**Stored data**:
(** The search does not touch the breaker. *)
Lemma try_colors_self (rec : frame RNG → result (bool * frame RNG))
    (pos : Z) (colors : list Z) σ σ' (found : bool) :
  (∀ σ found σ', rec σ = Ok (found, σ') → self σ' = self σ) →
  try_colors gu rec pos colors σ = Ok (found, σ') →
  self σ' = self σ.
Proof.
  intros Hrec. revert σ.
  induction colors as [|color colors IH]; intros σ; simpl.
  { by intros [= <- <-]. }
  destruct (duplicates_allowed gu).
  - destruct (setitem _ pos _) as [cg|?]; simpl; try done.
    destruct (rec _) as [[[] σ1]|?] eqn:Hr; simpl; try done;
      apply Hrec in Hr; simpl in Hr.
    + intros [= <- <-]. done.
    + intros Hrest%IH. congruence.
  - destruct (setitem _ color _) as [cc|?]; simpl; try done.
    destruct (setitem _ pos _) as [cg|?]; simpl; try done.
    destruct (rec _) as [[[] σ1]|?] eqn:Hr; simpl; try done;
      apply Hrec in Hr; simpl in Hr.
    + intros [= <- <-]. done.
    + destruct (setitem _ color true) as [cc2|?]; simpl; try done.
      intros Hrest%IH. simpl in Hrest. congruence.
Qed.

Lemma _make_guess_self (depth : nat) σ σ' (pos : Z) (found : bool) :
  _make_guess gu shuffle depth σ pos = Ok (found, σ') → self σ' = self σ.
Proof.
  revert σ σ' pos found.
  induction depth as [|depth IH]; intros σ σ' pos found; [done|]. simpl.
  case_decide as Heq; [by intros [= <- <-]|].
  destruct (ordered_colors gu shuffle σ pos) as [[l σ1]|?] eqn:Hord; simpl; try done.
  apply ordered_colors_self in Hord as (Hself & _ & _).
  intros Htry. rewrite <- Hself.
  eapply try_colors_self; [|done]. intros σ2 found2 σ2'. apply IH.
Qed.
End SearchBasics.

(** ** The search: what it returns *)

Lemma for_invariant_partial {A St : Type} (I : nat → St → Prop) (xs : list A)
    (body : A → St → result St) (s s' : St) :
  for_ xs body s = Ok s' →
  I 0%nat s →
  (∀ k x s s1, xs !! k = Some x → I k s → body x s = Ok s1 → I (S k) s1) →
  I (length xs) s'.
Proof.
  revert I s. induction xs as [|x xs IH]; intros I s Hrun H0 Hstep; simpl in *.
  - by injection Hrun as <-.
  - destruct (body x s) as [s1|?] eqn:Hbody; simpl in Hrun; try done.
    apply (IH (λ k, I (S k)) s1); [done|by eapply (Hstep 0%nat)|].
    intros k y s2 s3 Hy. by apply (Hstep (S k)).
Qed.

Lemma getitem_nonneg {A : Type} (l : list A) (i : Z) (x : A) :
  0 ≤ i → getitem l i = Ok x → l !! Z.to_nat i = Some x.
Proof.
  intros Hi. unfold getitem, py_index.
  repeat case_decide; try lia; try done.
  by destruct (l !! Z.to_nat i); intros [= ->].
Qed.

Lemma setitem_nonneg {A : Type} (l l' : list A) (i : Z) (x : A) :
  0 ≤ i → setitem l i x = Ok l' →
  l' = <[Z.to_nat i:=x]> l ∧ (Z.to_nat i < length l)%nat.
Proof.
  intros Hi. unfold setitem, py_index.
  repeat case_decide; try lia; try done.
  intros [= <-]. split; [done|lia].
Qed.

Lemma insert_by_key_perm {A : Type} (key : A → Z) (x : A) (l : list A) :
  insert_by_key key x l ≡ₚ x :: l.
Proof.
  induction l as [|y l IH]; simpl; [done|].
  case_decide; [done|]. by rewrite IH, Permutation_swap.
Qed.

Lemma sort_by_key_perm {A : Type} (key : A → Z) (l : list A) :
  sort_by_key key l ≡ₚ l.
Proof.
  induction l as [|x l IH]; simpl; [done|].
  by rewrite insert_by_key_perm, IH.
Qed.

Section SearchSound.
Variable gu : MastermindGameUtils.
Variable RNG : Type.
Variable shuffle : RNG → list Z → list Z * RNG.
Hypothesis shuffle_perm : ∀ g l, (shuffle g l).1 ≡ₚ l.
Let N := Z.to_nat (n_positions gu).
Implicit Types σ : frame RNG.

Lemma viable_candidate σ (k : nat) (c : Z) :
  0 ≤ c < n_colors gu → viable σ (Z.of_nat k) c = Ok true → candidate gu σ k c.
Proof.
  intros Hc. unfold viable.
  destruct (getitem (colors_to_check σ) c) as [[]|?] eqn:Hget;
    simpl; try done.
  intros Hm. split; [done|]. split; [|done]. apply getitem_nonneg; [lia|done].
Qed.

Lemma viable_colors_candidates σ (k : nat) (l : list Z) :
  viable_colors gu σ (Z.of_nat k) = Ok l → ∀ c, c ∈ l → candidate gu σ k c.
Proof.
  intros Hrun.
  apply (for_invariant_partial (λ _ acc, ∀ c, c ∈ acc → candidate gu σ k c)
           _ _ _ _ Hrun).
  - intros c. by rewrite elem_of_nil.
  - intros i x acc acc1 [-> Hi]%range_lookup IH.
    destruct (viable σ (Z.of_nat k) (Z.of_nat i)) as [[]|?] eqn:Hv;
      simpl; try done; intros [= <-]; [|done].
    intros c [?| ->%list_elem_of_singleton]%elem_of_app; [auto|].
    apply viable_candidate; [lia|done].
Qed.
(** The scheduler runs one step of thread [t]. *)
Definition step_thread (st : heap R * list (tstate R)) (t : nat)
    : heap R * list (tstate R) :=
  let '(h, ths) := st in
  match ths !! t with
  | Some s => let '(h', s') := step h s in (h', <[t := s']> ths)
  | None => st
  end.

Definition run_sched (sched : list nat) (st : heap R * list (tstate R))
    : heap R * list (tstate R) :=
  foldl step_thread st sched.

(** [multy_thread(njobs)] on the heap [h0] holding [A] at [a] and [B] at
    [b]: [njobs] threads [matmul(A, B)] started, run under [sched]. *)
Definition multy_thread (h0 : heap R) (a b : loc) (njobs : nat) (sched : list nat)
    : heap R * list (tstate R) :=
  run_sched sched (h0, replicate njobs (Start a b)).

End Threads.

(** The frame argument: [h] extends [h0], and the objects created since
    [h0] hold no reference into [h0]. *)
Definition frame_inv {R} (h0 h : heap R) : Prop :=
  h0 ⊆ h /\
  forall x o y, x ∉ dom h0 -> h !! x = Some o -> VRef y ∈ o -> y ∉ dom h0.

(** The result matrix of a thread and the row it stores into are new. *)
Definition thread_ok {R} (h0 : heap R) (s : tstate R) : Prop :=
  match s with
  | Start _ _ | Raised _ => True
  | Loop _ _ c _ _ _ _ _ _ | Finished c => c ∉ dom h0
  | Store _ _ c _ _ _ _ _ _ ci _ => (c ∉ dom h0) /\ (ci ∉ dom h0)
  end.

(** A heap with [A = [[1, 2]]] at location 1 and [B = [[3], [4]]] at 3. *)
Definition example_heap : heap Z :=
  list_to_map [(1%positive, [VRef 2%positive]);
               (2%positive, [VFloat 1%Z; VFloat 2%Z]);
               (3%positive, [VRef 4%positive; VRef 5%positive]);
               (4%positive, [VFloat 3%Z]);
               (5%positive, [VFloat 4%Z])].

(** Two threads on it, alternating step by step until both return. *)
Definition example_sched : list nat := concat (replicate 8 [0; 1]).

(** The correctness argument for the threads' results. *)
Section Results.
Context {R : Type} (zero : R) (add mul : R -> R -> R).

(** The list at [x] holds references to rows holding the floats of [M]. *)
Definition encodes (h : heap R) (x : loc) (M : list (list R)) : Prop :=
  exists rows, h !! x = Some (VRef <$> rows) /\
    Forall2 (fun r row => h !! r = Some (VFloat <$> row)) rows M.
Lemma sends_mapM {A B : Type} (f : A -> M B) (l : list A) :
  (forall a, sends_at_most 0 (f a)) -> sends_at_most 0 (mapM f l).
Proof.
  intros Hf. induction l as [|a l IH]; simpl.
  - apply sends_ret.
  - apply (sends_bind 0 0 0); [apply Hf| |lia]. intros b.
    apply (sends_bind 0 0 0); [apply IH| |lia]. intros bs. apply sends_ret.
Qed.

Lemma sends_get_gemini_model (W : World) :
  sends_at_most 0 (get_gemini_model W).
Proof.
  intros t. unfold get_gemini_model.
  destruct (os_getenv W (str "GOOGLE_API_KEY")) as [[|c key]|].
  - exists []. simpl. rewrite app_nil_r. split; [reflexivity|apply Nat.le_0_l].
  - eexists [EvConfigure _]. split; [reflexivity|]. cbv. lia.
  - exists []. simpl. rewrite app_nil_r. split; [reflexivity|apply Nat.le_0_l].
Qed.

Lemma sends_base64_to_pil (W : World) (s : pystr) :
  sends_at_most 0 (base64_to_pil W s).
Proof.
  unfold base64_to_pil. apply (sends_bind 0 0 0); [apply sends_lift| |lia].
  intros data. apply sends_lift.
Qed.

Lemma sends_generate_content (W : World) model contents config :
  sends_at_most 1 (generate_content W model contents config).
Proof.
  intros t. rewrite generate_content_run. eexists [_]. split; [reflexivity|].
  cbv. lia.
Qed.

**Your instructions**: The lines above from the one containing "run_sched sched (h0, replicate" through the one containing "Raised _ => True" are to be set down exactly, and no others.

**Task answer**:
  run_sched sched (h0, replicate njobs (Start a b)).

End Threads.

(** The frame argument: [h] extends [h0], and the objects created since
    [h0] hold no reference into [h0]. *)
Definition frame_inv {R} (h0 h : heap R) : Prop :=
  h0 ⊆ h /\
  forall x o y, x ∉ dom h0 -> h !! x = Some o -> VRef y ∈ o -> y ∉ dom h0.

(** The result matrix of a thread and the row it stores into are new. *)
Definition thread_ok {R} (h0 : heap R) (s : tstate R) : Prop :=
  match s with
  | Start _ _ | Raised _ => True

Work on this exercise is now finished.